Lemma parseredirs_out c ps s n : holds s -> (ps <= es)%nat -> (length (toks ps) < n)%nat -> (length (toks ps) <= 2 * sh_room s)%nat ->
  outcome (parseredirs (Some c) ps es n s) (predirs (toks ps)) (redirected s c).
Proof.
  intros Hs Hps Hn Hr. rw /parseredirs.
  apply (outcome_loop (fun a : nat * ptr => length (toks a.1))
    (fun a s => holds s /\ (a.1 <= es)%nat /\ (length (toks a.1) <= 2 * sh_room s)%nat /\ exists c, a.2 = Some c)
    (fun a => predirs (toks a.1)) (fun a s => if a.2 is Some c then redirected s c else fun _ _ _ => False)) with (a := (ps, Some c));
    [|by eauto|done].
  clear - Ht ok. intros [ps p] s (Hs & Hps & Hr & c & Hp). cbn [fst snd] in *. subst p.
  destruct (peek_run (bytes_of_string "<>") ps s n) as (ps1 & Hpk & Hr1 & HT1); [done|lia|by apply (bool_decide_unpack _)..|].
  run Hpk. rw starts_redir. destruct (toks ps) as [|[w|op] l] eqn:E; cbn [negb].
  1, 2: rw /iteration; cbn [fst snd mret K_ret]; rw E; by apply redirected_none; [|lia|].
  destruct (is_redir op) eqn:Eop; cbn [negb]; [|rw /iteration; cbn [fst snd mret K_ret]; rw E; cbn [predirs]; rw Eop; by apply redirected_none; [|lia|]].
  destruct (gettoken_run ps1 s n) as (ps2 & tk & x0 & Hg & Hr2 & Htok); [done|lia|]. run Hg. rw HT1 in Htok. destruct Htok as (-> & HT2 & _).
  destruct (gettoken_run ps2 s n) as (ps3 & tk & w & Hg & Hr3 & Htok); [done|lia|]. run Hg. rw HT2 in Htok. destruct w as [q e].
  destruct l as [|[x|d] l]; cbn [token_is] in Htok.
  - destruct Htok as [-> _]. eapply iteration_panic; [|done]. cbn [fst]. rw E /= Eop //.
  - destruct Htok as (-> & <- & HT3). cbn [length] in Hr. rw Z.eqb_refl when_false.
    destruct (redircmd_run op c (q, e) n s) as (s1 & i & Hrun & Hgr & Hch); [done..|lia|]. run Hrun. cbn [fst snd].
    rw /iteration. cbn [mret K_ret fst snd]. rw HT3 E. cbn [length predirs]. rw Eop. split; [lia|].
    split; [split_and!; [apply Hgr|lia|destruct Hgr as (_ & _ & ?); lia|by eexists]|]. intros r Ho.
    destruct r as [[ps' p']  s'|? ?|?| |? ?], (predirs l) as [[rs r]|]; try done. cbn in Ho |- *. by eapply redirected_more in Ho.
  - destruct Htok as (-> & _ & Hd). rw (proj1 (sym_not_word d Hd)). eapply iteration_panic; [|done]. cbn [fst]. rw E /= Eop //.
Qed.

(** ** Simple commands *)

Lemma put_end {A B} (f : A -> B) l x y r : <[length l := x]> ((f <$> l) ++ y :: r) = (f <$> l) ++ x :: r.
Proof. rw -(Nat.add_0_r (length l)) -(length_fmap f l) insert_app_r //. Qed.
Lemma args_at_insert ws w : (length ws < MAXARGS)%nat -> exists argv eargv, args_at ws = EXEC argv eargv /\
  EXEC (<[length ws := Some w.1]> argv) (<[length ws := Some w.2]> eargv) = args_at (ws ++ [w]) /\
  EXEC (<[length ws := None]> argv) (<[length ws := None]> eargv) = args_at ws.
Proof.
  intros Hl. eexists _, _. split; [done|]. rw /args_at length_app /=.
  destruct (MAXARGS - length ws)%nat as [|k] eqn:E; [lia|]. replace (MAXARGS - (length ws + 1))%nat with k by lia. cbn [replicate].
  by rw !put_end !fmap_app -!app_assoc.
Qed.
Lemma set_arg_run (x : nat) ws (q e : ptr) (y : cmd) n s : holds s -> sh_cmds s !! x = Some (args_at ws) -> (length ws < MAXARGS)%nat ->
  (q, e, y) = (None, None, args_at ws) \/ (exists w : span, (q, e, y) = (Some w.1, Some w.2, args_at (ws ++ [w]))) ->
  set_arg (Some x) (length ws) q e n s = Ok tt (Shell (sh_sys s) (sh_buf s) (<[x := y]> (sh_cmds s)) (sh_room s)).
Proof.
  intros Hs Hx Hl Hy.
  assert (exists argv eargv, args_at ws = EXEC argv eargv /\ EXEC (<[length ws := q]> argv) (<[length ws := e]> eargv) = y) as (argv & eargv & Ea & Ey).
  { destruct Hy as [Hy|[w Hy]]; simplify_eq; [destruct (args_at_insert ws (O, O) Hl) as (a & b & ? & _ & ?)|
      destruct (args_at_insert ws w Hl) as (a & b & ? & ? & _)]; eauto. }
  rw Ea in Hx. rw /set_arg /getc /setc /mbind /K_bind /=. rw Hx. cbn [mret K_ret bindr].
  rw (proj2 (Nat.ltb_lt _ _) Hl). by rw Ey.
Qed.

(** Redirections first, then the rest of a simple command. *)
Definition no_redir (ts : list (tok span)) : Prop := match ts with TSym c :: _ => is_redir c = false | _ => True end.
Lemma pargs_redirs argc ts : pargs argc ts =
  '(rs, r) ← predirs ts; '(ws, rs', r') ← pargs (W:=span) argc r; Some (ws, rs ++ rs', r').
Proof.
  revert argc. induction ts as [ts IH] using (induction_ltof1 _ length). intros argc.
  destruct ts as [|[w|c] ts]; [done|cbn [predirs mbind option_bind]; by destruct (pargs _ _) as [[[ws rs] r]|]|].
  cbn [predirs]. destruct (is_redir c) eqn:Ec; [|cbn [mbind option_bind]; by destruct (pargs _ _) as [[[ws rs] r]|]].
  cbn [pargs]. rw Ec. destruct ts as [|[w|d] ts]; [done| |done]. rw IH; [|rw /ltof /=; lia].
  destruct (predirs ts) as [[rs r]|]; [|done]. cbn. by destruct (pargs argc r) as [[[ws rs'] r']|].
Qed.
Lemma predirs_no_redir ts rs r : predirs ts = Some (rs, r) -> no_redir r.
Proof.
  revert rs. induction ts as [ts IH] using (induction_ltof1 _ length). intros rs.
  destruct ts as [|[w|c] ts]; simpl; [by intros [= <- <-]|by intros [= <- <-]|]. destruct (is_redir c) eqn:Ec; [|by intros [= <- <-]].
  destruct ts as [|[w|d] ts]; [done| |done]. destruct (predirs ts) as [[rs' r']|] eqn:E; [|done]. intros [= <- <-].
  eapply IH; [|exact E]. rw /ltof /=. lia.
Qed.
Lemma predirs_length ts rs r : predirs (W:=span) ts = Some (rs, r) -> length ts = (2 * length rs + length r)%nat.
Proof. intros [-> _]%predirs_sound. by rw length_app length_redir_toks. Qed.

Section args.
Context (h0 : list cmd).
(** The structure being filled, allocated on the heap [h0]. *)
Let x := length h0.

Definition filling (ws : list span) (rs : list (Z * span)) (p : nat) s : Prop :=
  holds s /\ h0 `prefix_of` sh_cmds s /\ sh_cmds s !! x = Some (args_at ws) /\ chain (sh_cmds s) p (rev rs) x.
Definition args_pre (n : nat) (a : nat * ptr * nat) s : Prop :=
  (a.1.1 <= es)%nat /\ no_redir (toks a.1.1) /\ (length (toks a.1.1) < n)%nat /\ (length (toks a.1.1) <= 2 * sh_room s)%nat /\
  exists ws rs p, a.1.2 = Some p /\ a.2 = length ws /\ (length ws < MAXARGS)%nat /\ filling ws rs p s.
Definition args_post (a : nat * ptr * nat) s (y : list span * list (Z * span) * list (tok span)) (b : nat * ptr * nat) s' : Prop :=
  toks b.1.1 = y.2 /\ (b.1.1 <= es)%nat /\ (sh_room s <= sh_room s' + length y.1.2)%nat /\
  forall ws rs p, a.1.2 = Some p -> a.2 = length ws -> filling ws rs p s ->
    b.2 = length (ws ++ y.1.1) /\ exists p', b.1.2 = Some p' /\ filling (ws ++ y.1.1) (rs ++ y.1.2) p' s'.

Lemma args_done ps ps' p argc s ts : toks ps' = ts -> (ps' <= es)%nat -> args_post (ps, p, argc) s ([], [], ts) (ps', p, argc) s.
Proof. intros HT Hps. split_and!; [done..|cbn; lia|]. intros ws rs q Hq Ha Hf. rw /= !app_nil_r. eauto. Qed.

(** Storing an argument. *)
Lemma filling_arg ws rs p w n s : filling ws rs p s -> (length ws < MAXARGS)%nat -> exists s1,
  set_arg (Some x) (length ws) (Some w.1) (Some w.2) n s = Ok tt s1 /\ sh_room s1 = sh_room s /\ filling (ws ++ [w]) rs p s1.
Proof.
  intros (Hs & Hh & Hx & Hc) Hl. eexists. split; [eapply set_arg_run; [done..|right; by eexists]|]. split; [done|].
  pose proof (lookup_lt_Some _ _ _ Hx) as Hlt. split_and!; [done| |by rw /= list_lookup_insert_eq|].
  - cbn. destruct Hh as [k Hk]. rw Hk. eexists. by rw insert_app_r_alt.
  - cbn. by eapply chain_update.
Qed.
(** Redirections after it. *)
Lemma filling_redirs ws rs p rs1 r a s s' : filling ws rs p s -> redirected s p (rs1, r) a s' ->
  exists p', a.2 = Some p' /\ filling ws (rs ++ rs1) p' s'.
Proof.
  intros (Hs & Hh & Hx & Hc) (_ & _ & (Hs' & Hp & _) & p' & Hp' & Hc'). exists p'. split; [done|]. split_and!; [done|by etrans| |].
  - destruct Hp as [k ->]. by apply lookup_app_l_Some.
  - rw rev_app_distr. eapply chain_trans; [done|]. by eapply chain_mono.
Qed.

# Work task
Going through the records above line by line, tally those with the word "induction" and answer with the number only.

# Answer
2